(Stored data entries)

Lemma resources_ok_verifyOwnership os client lockName directory st r st' :
  resources_ok st →
  verifyOwnership os client lockName directory st = Done r st' →
  resources_ok st'.
Proof.
  intros Hres Hrun. pose proof Hres as (Hok & Hop & Hfl & Hname).
  pose proof Hok as (Hb & Hu & Hmu).
  rewrite verifyOwnership_result in Hrun by done.
  destruct (knownResources st !! lockName) as [f|] eqn:Hf; [|by injection Hrun as _ <-].
  destruct (resourceAcquiredBy st !! f) as [by_|] eqn:Hby; [|discriminate].
  destruct (decide (by_ ≠ client)); [by injection Hrun as _ <-|].
  destruct (lock_err os); [by injection Hrun as _ <-|].
  injection Hrun as _ <-. split; [by apply (registry_ok_ext st)|]. cbn.
  split; [done|]. split; [|done].
  intros g. rewrite elem_of_union, elem_of_singleton, Hfl.
  split; [intros [->|H]; eauto | auto].
Qed.

Lemma resources_ok_peek os lockName directory st r st' :
  resources_ok st →
  peek os lockName directory st = Done r st' →
  resources_ok st'.
Proof.
  intros Hres Hrun. pose proof Hres as ((_ & _ & Hmu) & _).
  rewrite peek_result in Hrun by done. by injection Hrun as _ <-.
Qed.

Lemma resources_ok_ProcessRequest os directory client req st resp st' :
  resources_ok st →
  ProcessRequest os directory client req st = Done resp st' →
  resources_ok st'.
Proof.
  intros Hres. unfold ProcessRequest.
  destruct (negb _); [by intros [= _ <-]|].
  repeat case_decide; unfold mbind, M_bind.
  - destruct (acquire _ _ _ _ _) as [[result reason] st1|] eqn:E; [|discriminate].
    intros [= _ <-]. by eapply resources_ok_acquire.
  - destruct (release _ _ _ _ _) as [[result reason] st1|] eqn:E; [|discriminate].
    intros [= _ <-]. by eapply resources_ok_release.
  - destruct (peek _ _ _ _) as [[[result reason] isLocked] st1|] eqn:E; [|discriminate].
    intros [= _ <-]. by eapply resources_ok_peek.
  - destruct (verifyOwnership _ _ _ _ _) as [[result reason] st1|] eqn:E; [|discriminate].
    intros [= _ <-]. by eapply resources_ok_verifyOwnership.
  - by intros [= _ <-].
Qed.

Section ResourceProofs.
Context (rangeAcquiredBy : gmap positive positive → list (positive * positive))
        (rangeResources : gmap string positive → list (string * positive))
        (rangeAcquiredBy_perm : ∀ m, rangeAcquiredBy m ≡ₚ map_to_list m)
        (rangeResources_perm : ∀ m, rangeResources m ≡ₚ map_to_list m).

Lemma resources_ok_ProcessDisconnect client st st' :
  resources_ok st →
  ProcessDisconnect rangeAcquiredBy rangeResources client st = Done tt st' →
  resources_ok st'.
Proof.
  intros (Hok & Hop & Hfl & Hname) Hrun.
  destruct (registry_ok_ProcessDisconnect rangeAcquiredBy rangeResources
              rangeAcquiredBy_perm rangeResources_perm client st Hok) as (st0 & Hrun0 & Hok').
  assert (st0 = st') as -> by congruence. clear Hrun0.
  destruct Hok as (Hb & Hu & Hmu).
  destruct (ProcessDisconnect_spec rangeAcquiredBy rangeResources
              rangeAcquiredBy_perm rangeResources_perm client st Hmu)
    as (st0 & Hrun0 & _ & _ & Hin & Hout & _ & Hkeep & _).
  assert (st0 = st') as -> by congruence. clear Hrun0.
  split; [exact Hok'|]. split; [|split]; intros f.
  - destruct (decide (resourceAcquiredBy st !! f = Some client)) as [Hc|Hc].
    + destruct (Hin f Hc) as (-> & -> & _). done.
    + destruct (Hout f Hc) as (-> & -> & _). apply Hop.
  - destruct (decide (resourceAcquiredBy st !! f = Some client)) as [Hc|Hc].
    + destruct (Hin f Hc) as (-> & _ & Hno). split; [done | by intros [? ?]].
    + destruct (Hout f Hc) as (-> & _ & ->). apply Hfl.
  - destruct (decide (resourceAcquiredBy st !! f = Some client)) as [Hc|Hc].
    + destruct (Hin f Hc) as (-> & _). by intros [? ?].
    + destruct (Hout f Hc) as (-> & _). intros H. destruct (Hname f H) as [name Hn].
      exists name. by apply Hkeep.
Qed.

**TASK STATEMENT:**
From the data above, output only the lines between the line containing "destruct (decide (by_" and the line containing "intros Hres Hrun. pose proof Hres as ((_", inclusive, exactly as written.

**RESPONSE BOX:**
  destruct (decide (by_ ≠ client)); [by injection Hrun as _ <-|].
  destruct (lock_err os); [by injection Hrun as _ <-|].
  injection Hrun as _ <-. split; [by apply (registry_ok_ext st)|]. cbn.
  split; [done|]. split; [|done].
  intros g. rewrite elem_of_union, elem_of_singleton, Hfl.
  split; [intros [->|H]; eauto | auto].
Qed.

Lemma resources_ok_peek os lockName directory st r st' :
  resources_ok st →
  peek os lockName directory st = Done r st' →
  resources_ok st'.
Proof.
  intros Hres Hrun. pose proof Hres as ((_ & _ & Hmu) & _).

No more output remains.